** Opening DATA SHOWN block **

(** What changes neither a heap nor a pointer of the world keeps the
    ownership. *)
Lemma owns_frame (s0 : Env) (st st' : WState) :
  owns s0 st →
  physics_heap (env st') = physics_heap (env st) →
  layer_heap (env st') = layer_heap (env st) →
  model_heap (env st') = model_heap (env st) →
  physics_world_ (this st') = physics_world_ (this st) →
  layers_ (this st') = layers_ (this st) →
  models_ (this st') = models_ (this st) →
  owns s0 st'.
Proof.
  intros [Hp Hl Hm] H1 H2 H3 H4 H5 H6.
  split; rewrite ?H1, ?H2, ?H3, ?H4, ?H5, ?H6; done.
Qed.

(** ** Invariants of a computation *)

(** [I] holds again when [m] returns and when it throws. *)
Definition preserves {T A} (I : T → Prop) (m : M T A) : Prop :=
  ∀ s, I s →
    match m s with
    | Ok _ s' | Throw _ s' => I s'
    | Undef => True
    end.

Lemma preserves_ret {T A} (I : T → Prop) (a : A) : preserves I (ret a).
Proof. by intros s Hs. Qed.

Lemma preserves_throw {T A} (I : T → Prop) (e : Exn) : preserves I (@throw T A e).
Proof. by intros s Hs. Qed.

Lemma preserves_undefined {T A} (I : T → Prop) : preserves I (@undefined T A).
Proof. by intros s Hs. Qed.

Lemma preserves_lift {T A} (I : T → Prop) (r : Exn + A) : preserves I (lift r).
Proof. by destruct r; intros s Hs. Qed.

Lemma preserves_bind {T A B} (I : T → Prop) (m : M T A) (k : A → M T B) :
  preserves I m → (∀ a, preserves I (k a)) → preserves I (x <- m ;; k x).
Proof.
  intros Hm Hk s Hs. specialize (Hm s Hs). unfold bind.
  destruct (m s) as [a s'| |]; [|done..]. by apply Hk.
Qed.

Lemma preserves_for_from {T} (I : T → Prop) (i n : nat) (body : nat → M T unit) :
  (∀ j, preserves I (body j)) → preserves I (for_from i n body).
Proof.
  intros Hbody. revert i. induction n as [|n IH]; intros i; simpl.
  - apply preserves_ret.
  - apply preserves_bind; [apply Hbody|]. intros _. apply IH.
Qed.

Lemma preserves_for_each {T A} (I : T → Prop) (l : list A) (body : A → M T unit) :
  (∀ x, preserves I (body x)) → preserves I (for_each l body).
Proof.
  intros Hbody. induction l as [|x l IH]; simpl.
  - apply preserves_ret.
  - apply preserves_bind; [apply Hbody|]. by intros _.
Qed.

Lemma preserves_load_yaml {T} (I : T → Prop) (path : string) :
  preserves I (load_yaml path).
Proof.
  unfold load_yaml. destruct (LoadFile path); [apply preserves_throw|apply preserves_ret].
Qed.

Lemma preserves_resolve_model_path {T} (I : T → Prop) (p q : string) :
  preserves I (resolve_model_path p q).
Proof.
  unfold resolve_model_path. destruct (front q) as [c|]; [|apply preserves_undefined].
  destruct (negb _); apply preserves_ret.
Qed.

(** ** The steps of the loaders *)

(** The state of [LoadLayers] when the layer built as [obj] has been
    pushed. *)
Definition layer_pushed (obj : Layer) (c : CollisionFilterRegistry)
    (dir : string) (node : Node) (st : WState) : WState :=
  let l := fresh (dom (layer_heap (env st))) in
  {| this := set_layers (layers_ (this st) ++ [l]) (set_cfr c (this st));
     env := {| physics_heap := physics_heap (env st);
               layer_heap := <[l := obj]> (layer_heap (env st));
               model_heap := model_heap (env st);
               trace := trace (env st) ++ [EvMakeLayer l dir node] |} |}.

Definition layers_full : Exn :=
  YAMLException ("Max number of layers reached, max is " +:+ to_string MAX_LAYERS).

Lemma LoadLayers_entry_unfold (yaml_path : string) (layers : Node) (i : nat)
    (st : WState) :
  LoadLayers_entry yaml_path layers i st =
  if IsLayersFull (cfr_ (this st)) then Throw layers_full st
  else
    match Layer_MakeLayer (physics_world_ (this st)) (cfr_ (this st))
            (parent_path yaml_path) (node_index layers i) with
    | inl e => Throw e st
    | inr (obj, c) =>
        Ok tt (layer_pushed obj c (parent_path yaml_path) (node_index layers i) st)
    end.
Proof.
  unfold LoadLayers_entry, bind, get_this.
  destruct (IsLayersFull _); [done|]. unfold call_MakeLayer.
  by destruct (Layer_MakeLayer _ _ _ _) as [e|[obj c]].
Qed.

(** [LoadModel] after [models_.push_back(m)]. *)
Definition LoadModel_plugins (m : addr) : M WState unit :=
  obj <- in_env (deref_Model m) ;;
  if IsDefined (plugins_node_ obj) && negb (IsSequence (plugins_node_ obj)) then
    throw (YAMLException
             ("Invalid " +:+ quoted "plugins" +:+ " in " +:+ model_name_ obj
              +:+ " model, not a list"))
  else if IsDefined (plugins_node_ obj) then
    for_each (node_elements (plugins_node_ obj)) (call_LoadModelPlugin m)
  else ret tt.

(** The state of [LoadModel] when the model built as [obj] has been
    transformed and pushed. *)
Definition model_pushed (obj : Model) (c : CollisionFilterRegistry)
    (path ns name : string) (pose : Pose) (st : WState) : WState :=
  let m := fresh (dom (model_heap (env st))) in
  {| this := set_models (models_ (this st) ++ [m]) (set_cfr c (this st));
     env := {| physics_heap := physics_heap (env st);
               layer_heap := layer_heap (env st);
               model_heap := <[m := Model_TransformAll pose obj]> (model_heap (env st));
               trace := trace (env st)
                        ++ [EvMakeModel m path ns name; EvTransformAll m pose] |} |}.

Lemma LoadModel_unfold (path ns name : string) (pose : Pose) (st : WState) :
  LoadModel path ns name pose st =
  match Model_MakeModel (physics_world_ (this st)) (cfr_ (this st)) path ns name with
  | inl e => Throw e st
  | inr (obj, c) =>
      LoadModel_plugins (fresh (dom (model_heap (env st))))
        (model_pushed obj c path ns name pose st)
  end.
Proof.
  unfold LoadModel. unfold bind at 1. unfold call_MakeModel.
  destruct (Model_MakeModel _ _ _ _ _) as [e|[obj c]]; [done|].
  unfold bind at 1. unfold in_env at 1, call_TransformAll. simpl.
  rewrite lookup_insert_eq. unfold bind at 1. simpl.
  unfold LoadModel_plugins, model_pushed, log, set_model_heap. simpl.
  by rewrite insert_insert_eq, <- app_assoc.
Qed.

(** ** Invariants of the loaders *)

Section LayerInvariant.
Variable I : WState → Prop.
Hypothesis I_layer_pushed :
  ∀ obj c dir node st, I st → I (layer_pushed obj c dir node st).

Lemma LoadLayers_entry_preserves (yaml_path : string) (layers : Node) (i : nat) :
  preserves I (LoadLayers_entry yaml_path layers i).
Proof.
  intros st Hst. rewrite LoadLayers_entry_unfold.
  destruct (IsLayersFull _); [done|].
  destruct (Layer_MakeLayer _ _ _ _) as [e|[obj c]]; [done|].
  by apply I_layer_pushed.
Qed.

Lemma LoadLayers_preserves (yaml_path : string) :
  preserves I (LoadLayers yaml_path).
Proof.
  unfold LoadLayers.
  apply preserves_bind; [apply preserves_load_yaml|]. intros yaml.
  apply preserves_bind; [apply preserves_lift|]. intros layers.
  destruct (_ || _); [apply preserves_throw|].
  apply preserves_for_from. intros j. apply LoadLayers_entry_preserves.
Qed.

End LayerInvariant.

Section ModelInvariant.
Variable I : WState → Prop.
Hypothesis I_model_pushed :
  ∀ obj c path ns name pose st, I st → I (model_pushed obj c path ns name pose st).
Hypothesis I_plugin_called :
  ∀ m node st, I st → I (on_env (log (EvLoadModelPlugin m node)) st).
Hypothesis I_plugin_loaded :
  ∀ pm st, I st → I (on_this (set_plugin_manager pm) st).

Lemma call_LoadModelPlugin_preserves (m : addr) (plugin_node : Node) :
  preserves I (call_LoadModelPlugin m plugin_node).
Proof.
  intros st Hst. unfold call_LoadModelPlugin.
  destruct (model_heap (env st) !! m) as [obj|]; [|done].
  destruct (PM_LoadModelPlugin _ _ _ _) as [e|pm].
  - by apply I_plugin_called.
  - by apply I_plugin_loaded, I_plugin_called.
Qed.

Lemma LoadModel_plugins_preserves (m : addr) :
  preserves I (LoadModel_plugins m).
Proof.
  unfold LoadModel_plugins. apply preserves_bind.
  - intros st Hst. unfold in_env, deref_Model.
    destruct (model_heap (env st) !! m); [|done]. by destruct st.
  - intros obj. destruct (_ && _); [apply preserves_throw|].
    destruct (IsDefined _); [|apply preserves_ret].
    apply preserves_for_each. intros n. apply call_LoadModelPlugin_preserves.
Qed.

Lemma LoadModel_preserves (path ns name : string) (pose : Pose) :
  preserves I (LoadModel path ns name pose).
Proof.
  intros st Hst. rewrite LoadModel_unfold.
  destruct (Model_MakeModel _ _ _ _ _) as [e|[obj c]]; [done|].
  by apply LoadModel_plugins_preserves, I_model_pushed.
Qed.

Lemma LoadModels_entry_preserves (yaml_path : string) (models : Node) (i : nat) :
  preserves I (LoadModels_entry yaml_path models i).
Proof.
  unfold LoadModels_entry.
  apply preserves_bind; [apply preserves_lift|]. intros name_node.
  apply preserves_bind.
  { destruct (IsDefined _); [apply preserves_lift|apply preserves_throw]. }
  intros name.
  apply preserves_bind; [apply preserves_lift|]. intros ns_node.
  apply preserves_bind.
  { destruct (IsDefined _); [apply preserves_lift|apply preserves_ret]. }
  intros ns.
  apply preserves_bind; [apply preserves_lift|]. intros pose_node.
  apply preserves_bind.
  { destruct (_ && _); [|apply preserves_throw].
    repeat (apply preserves_bind; [apply preserves_lift|]; intros ?).
    apply preserves_ret. }
  intros pose.
  apply preserves_bind; [apply preserves_lift|]. intros model_node.
  apply preserves_bind.
  { destruct (IsDefined _); [apply preserves_lift|apply preserves_throw]. }
  intros model_path.
  apply preserves_bind; [apply preserves_resolve_model_path|]. intros resolved.
  apply LoadModel_preserves.
Qed.

Lemma LoadModels_preserves (yaml_path : string) :
  preserves I (LoadModels yaml_path).
Proof.
  unfold LoadModels.
  apply preserves_bind; [apply preserves_load_yaml|]. intros yaml.
  apply preserves_bind; [apply preserves_lift|]. intros models.
  destruct (_ && _); [apply preserves_throw|].
  destruct (IsDefined _); [|apply preserves_ret].
  apply preserves_for_from. intros j. apply LoadModels_entry_preserves.
Qed.

End ModelInvariant.

(** ** The loaders keep the ownership *)

Lemma layer_pushed_owns (s0 : Env) obj c dir node (st : WState) :
  owns s0 st → owns s0 (layer_pushed obj c dir node st).
Proof.
  intros [Hp Hl Hm]. split; simpl; [done| |done]. by apply extends_alloc.
Qed.

Lemma model_pushed_owns (s0 : Env) obj c path ns name pose (st : WState) :
  owns s0 st → owns s0 (model_pushed obj c path ns name pose st).
Proof.
  intros [Hp Hl Hm]. split; simpl; [done..|].
  rewrite <- (insert_insert_eq _ _ _ obj).
  apply extends_update; [by apply extends_alloc|].
  apply elem_of_app. right. by apply list_elem_of_singleton.
Qed.

Lemma loaders_own (s0 : Env) (yaml_path : string) :
  preserves (owns s0) (LoadLayers yaml_path ;; LoadModels yaml_path).
Proof.
  apply preserves_bind.
  - apply LoadLayers_preserves. intros. by apply layer_pushed_owns.
  - intros _. apply LoadModels_preserves.
    + intros. by apply model_pushed_owns.
    + intros m node st Hst. by apply (owns_frame s0 st).
    + intros pm st Hst. by apply (owns_frame s0 st).
Qed.


(** ** Construction *)

Definition new_World (pw : addr) : World :=
  {| physics_world_ := pw; layers_ := []; models_ := [];
     cfr_ := cfr_new; plugin_manager_ := pm_new |}.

** Closing DATA SHOWN block **

▸ **YOUR OBJECTIVE**: The response should be the listing above, limited to the lines between the one holding "apply preserves_bind; [apply preserves_resolve_model_path|]." and the one holding "rewrite <- (insert_insert_eq _ _ _ obj).", inclusive, reproduced exactly.

▸ **OUTPUT OF THE TASK**:
  apply preserves_bind; [apply preserves_resolve_model_path|]. intros resolved.
  apply LoadModel_preserves.
Qed.

Lemma LoadModels_preserves (yaml_path : string) :
  preserves I (LoadModels yaml_path).
Proof.
  unfold LoadModels.
  apply preserves_bind; [apply preserves_load_yaml|]. intros yaml.
  apply preserves_bind; [apply preserves_lift|]. intros models.
  destruct (_ && _); [apply preserves_throw|].
  destruct (IsDefined _); [|apply preserves_ret].
  apply preserves_for_from. intros j. apply LoadModels_entry_preserves.
Qed.

End ModelInvariant.

(** ** The loaders keep the ownership *)

Lemma layer_pushed_owns (s0 : Env) obj c dir node (st : WState) :
  owns s0 st → owns s0 (layer_pushed obj c dir node st).
Proof.
  intros [Hp Hl Hm]. split; simpl; [done| |done]. by apply extends_alloc.
Qed.

Lemma model_pushed_owns (s0 : Env) obj c path ns name pose (st : WState) :
  owns s0 st → owns s0 (model_pushed obj c path ns name pose st).
Proof.
  intros [Hp Hl Hm]. split; simpl; [done..|].
  rewrite <- (insert_insert_eq _ _ _ obj).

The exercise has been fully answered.